Abiding by the condition precedent to bringing a bad faith action, the woman filed a civil remedy notice (CRN) with the Department of Financial Services (DFS) and the insurer. Within sixty days of the DFS’s acceptance of the CRN, the company did not pay damages. Thus, the homeowner argued that the company committed bad faith in adjusting her claim. The insurance company argued that the notice was ineffective because the CRN misidentified the insurer. The homeowner appealed a circuit court’s ruling in favor of the insurance company, arguing that the company waived their argument by not raising it in its response to the CRN.

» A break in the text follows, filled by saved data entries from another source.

(** Every buffer of the queue is copied and released. *)
Lemma BufferConcat_loop_tail q mem pos n hs del : 0 ≤ pos → pos + len (bytes q 0) < n → n ≤ len mem →
  ∃ mem', BufferConcat_loop q mem pos n (mkReader q 0 (-1) ((address <$> q) ++ hs) del) =
      Ret (mem', pos + len (bytes q 0), mkReader [] 0 (-1) hs del) ∧ length mem' = length mem ∧
    take (Z.to_nat (pos + len (bytes q 0))) mem' = take (Z.to_nat pos) mem ++ bytes q 0.
Proof.
  revert mem pos. induction q as [|b q IH]; intros mem pos Hp Hn Hm; cbn [BufferConcat_loop].
  { exists mem. change (bytes [] 0) with (@nil Z). change (len []) with 0. rewrite Z.add_0_r, app_nil_r. by split_and!. }
  cbn [offset_]. rewrite bytes_cons in * by (unfold BufferSize; lia). change (Z.to_nat 0) with 0%nat in *. rewrite drop_0 in *.
  rewrite length_app in *. unfold BufferSize in *. rewrite (proj2 (Z.ltb_lt _ _)) by lia. cbn [assert_that mbind outcome_mbind].
  destruct (copy_ok mem pos (data b) 0 (len (data b) - 0)) as (m1 & -> & L1 & T1); [lia..|]. cbn [mbind outcome_mbind].
  unfold ReleaseBuffer. cbn [set_queue held fmap list_fmap app queue_ offset_ remain_ delivered]. rewrite release_head. cbn [mbind outcome_mbind].
  unfold set_queue. cbn [held delivered].
  destruct (IH m1 (pos + (len (data b) - 0))) as (m2 & E2 & L2 & T2); [lia..|].
  rewrite E2. exists m2. split; [do 3 f_equal; lia|]. split; [lia|].
  replace (pos + Z.of_nat (length (data b) + length (bytes q 0))) with (pos + (len (data b) - 0) + len (bytes q 0)) by lia.
  rewrite T2, T1, <- app_assoc. do 2 f_equal. change (Z.to_nat 0) with 0%nat. rewrite drop_0. apply take_ge. lia.
Qed.

Lemma BufferConcat_ok b q o rem hs del buffer n mem : 0 ≤ o < BufferSize b → n ≤ len mem →
  len (bytes (b :: q) o) < n → n ≤ len (bytes (b :: q) o) + BufferSize buffer →
  ∃ mem', BufferConcat mem buffer n (mkReader (b :: q) o rem ((address <$> b :: q) ++ hs) del) =
      Ret (mem', mkReader [] (n - len (bytes (b :: q) o)) (-1) hs del) ∧
    TB.load mem' 0 n = Ret (take (Z.to_nat n) (bytes (b :: q) o ++ data buffer)).
Proof.
  intros Ho Hm Hl Hn. unfold BufferConcat. cbn [queue_ BufferConcat_loop offset_]. rewrite bytes_cons in * by lia.
  set (l1 := drop (Z.to_nat o) (data b)) in *. rewrite length_app in Hl, Hn. unfold BufferSize in *.
  assert (H1 : len l1 = len (data b) - o) by (unfold l1; rewrite length_drop; lia).
  rewrite (proj2 (Z.ltb_lt _ _)) by lia. cbn [assert_that mbind outcome_mbind].
  destruct (copy_ok mem 0 (data b) o (len (data b) - o)) as (m1 & -> & L1 & T1); [lia..|]. cbn [mbind outcome_mbind].
  unfold ReleaseBuffer. cbn [set_queue held fmap list_fmap app queue_ offset_ remain_ delivered]. rewrite release_head. cbn [mbind outcome_mbind].
  unfold set_queue. cbn [held delivered].
  destruct (BufferConcat_loop_tail q m1 (0 + (len (data b) - o)) n hs del) as (m2 & -> & L2 & T2); [lia..|].
  cbn [mbind outcome_mbind]. set (pos := 0 + (len (data b) - o) + len (bytes q 0)) in *.
  rewrite (proj2 (Z.leb_le _ _)) by lia. cbn [assert_that mbind outcome_mbind].
  destruct (copy_ok m2 pos (data buffer) 0 (n - pos)) as (m3 & -> & L3 & T3); [lia..|]. cbn [mbind outcome_mbind queue_ remain_].
  exists m3. split; [rewrite length_app; do 3 f_equal; lia|].
  rewrite TB.mem_load_ok by lia. change (Z.to_nat 0) with 0%nat in *. rewrite !drop_0 in *. f_equal.
  replace (pos + (n - pos)) with n in T3 by lia. rewrite T3, T2, T1, take_0. cbn [app].
  rewrite take_ge by (fold l1; lia). fold l1. rewrite <- !app_assoc, !take_app. f_equal; [by rewrite take_ge by lia|].
  f_equal; [by rewrite take_ge by lia|]. f_equal. lia.
Qed.

(** ** The stream *)

(** The start of the next message, [l], waits in the queue; the session holds the
    buffers of the queue. *)
Inductive Pending (r : TcpMessageReader) (ms : list (list Z)) : list Z → Prop :=
| pending_none : queue_ r = [] → offset_ r = 0 → remain_ r = -1 → held r = [] → Pending r ms []
| pending_some b q m ms' : queue_ r = b :: q → 0 ≤ offset_ r < BufferSize b → held r = address <$> b :: q →
    ms = m :: ms' → len (bytes (b :: q) (offset_ r)) < len m →
    (kHeaderLenSize ≤ BufferSize b - offset_ r → remain_ r = len m - len (bytes (b :: q) (offset_ r))) →
    Pending r ms (bytes (b :: q) (offset_ r)).

(** The messages [ms1] were delivered, the start of the next ones waits. *)
Definition consumed (r r' : TcpMessageReader) (ms : list (list Z)) (rest : list Z) : Prop :=
  ∃ ms1 ms2 l, ms = ms1 ++ ms2 ∧ delivered r' = delivered r ++ ms1 ∧ Pending r' ms2 l ∧ l ++ rest = concat ms2.

Lemma tcp_OnRead_loop_ok fuel d a r rest ms : 0 ≤ offset_ r ≤ len d → remain_ r = -1 → Forall message ms →
  drop (Z.to_nat (offset_ r)) d ++ rest = concat ms → (Z.to_nat (len d - offset_ r) < fuel)%nat →
  ∃ r' ms1 ms2, OnRead_loop MsgLength callback fuel (mkBuffer a d) (len d - offset_ r) r = Ret (true, len d - offset_ r', r') ∧
    ms = ms1 ++ ms2 ∧ delivered r' = delivered r ++ ms1 ∧ queue_ r' = queue_ r ∧ held r' = held r ∧
    0 ≤ offset_ r' ≤ len d ∧ drop (Z.to_nat (offset_ r')) d ++ rest = concat ms2 ∧
    (offset_ r' = len d → remain_ r' = -1) ∧
    (offset_ r' < len d → ∃ m ms', ms2 = m :: ms' ∧ len d - offset_ r' < len m ∧
      (kHeaderLenSize ≤ len d - offset_ r' → remain_ r' = len m - (len d - offset_ r'))).
Proof using laws accepts.
  revert r ms. induction fuel as [|fuel IH]; intros r ms Ho Hrem Hms Es Hf; [lia|]. cbn [OnRead_loop].
  pose proof (hl_size laws) as Hh.
  set (l := drop (Z.to_nat (offset_ r)) d) in *. assert (Hl : len l = len d - offset_ r) by (unfold l; rewrite length_drop; lia).
  destruct (Z.leb_spec (len d - offset_ r) 0) as [Hz|Hpos].
  { exists r, [], ms. rewrite app_nil_r. split_and!; try done; lia. }
  destruct ms as [|m ms]. { destruct l; [cbn in Hl; lia|done]. }
  pose proof Hms as [Hm Hms']%Forall_cons. pose proof Hm as [Hlm _]. unfold from_offset. cbn [data]. fold l.
  destruct (Z.lt_ge_cases (len l) kHeaderLenSize) as [Hs|Hlong].
  { rewrite (proj2 (Z.ltb_lt _ _)) by (by apply (hl_short laws)). exists r, [], (m :: ms). rewrite app_nil_r.
    split_and!; try done; try lia. intros _. exists m, ms. split_and!; [done|lia|lia]. }
  rewrite (length_known l rest m (concat ms)) by done.
  rewrite (proj2 (Z.ltb_ge _ _)) by lia. destruct (Z.ltb_spec (len d - offset_ r) (len m)) as [Hlt|Hge].
  { exists (set_queue (queue_ r) (offset_ r) (len m - (len d - offset_ r)) r), [], (m :: ms). rewrite app_nil_r. cbn.
    split_and!; try done; try lia. intros _. by exists m, ms. }
  assert (Hmem : TB.load d (offset_ r) (len m) = Ret m).
  { rewrite TB.mem_load_ok by lia. fold l. f_equal. rewrite Nat2Z.id.
    transitivity (take (length m) (l ++ rest)); [by rewrite take_app_le by lia|]. rewrite Es. cbn. by rewrite take_app_length. }
  rewrite Hmem. cbn [mbind outcome_mbind deliver]. rewrite accepts. set (r1 := set_queue _ _ _ _).
  assert (E1 : len d - offset_ r - len m = len d - offset_ r1) by (cbn; lia). rewrite E1.
  destruct (IH r1 ms) as (r2 & ms1 & ms2 & -> & -> & D & Q & H & O & S & R1 & R2); [cbn; lia|done|done| |cbn; lia|].
  { cbn [offset_ r1 set_queue]. replace (Z.to_nat (offset_ r + len m)) with (Z.to_nat (offset_ r) + length m)%nat by lia.
    rewrite <- drop_drop. fold l. transitivity (drop (length m) (l ++ rest)); [by rewrite drop_app_le by lia|].
    rewrite Es. cbn. by rewrite drop_app_length. }
  exists r2, (m :: ms1), ms2. split_and!; try done; try lia. rewrite D. cbn. by rewrite <- app_assoc.
Qed.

On appeal, the homeowner argued that the insurance company never claimed that the incorrect identification caused it any prejudice. Instead, the plaintiff claimed that the insurance company simply denied the claim and argued that the loss did not exceed the policy’s deductible, without attempting a cure. Second, the company had actual notice of the CRN within the cure period and responded to the notice. Next, the company waived any misnomer defects by timely responding without any objections. Finally, the company’s failure to note the misnomer in its CRN response, and failure to bring the defect to her attention, warrants the application of estoppel principles. The insurance company argued that the plaintiff’s claim failed to satisfy the condition precedents because it was filed against another company, the CRN was legally insufficient, and the company could not cure the defect.
Under Florida Statutes Section 624.155(3)(a), the insured must provide the relevant department and insurer with 60 days’ written notice of the violation as a condition precedent to filing insurance bad faith claims. However, a party’s rights can be waived voluntarily or through inference. Courts have found that an insurer can waive compliance by responding to a CRN without challenging the alleged defect.
In this case, the policyholder failed to satisfy the condition precedent to filing a bad faith action against her insurance provider. However, the insurance company waived the condition precedent by not raising the misnomer in its response to the CRN. The insurance company disputed the CRN based on the merits but did not address the misidentification. Therefore, the company waived its rights to dismiss the case based on the misnomer.
Has Your Insurance Provider Engaged in Bad Faith?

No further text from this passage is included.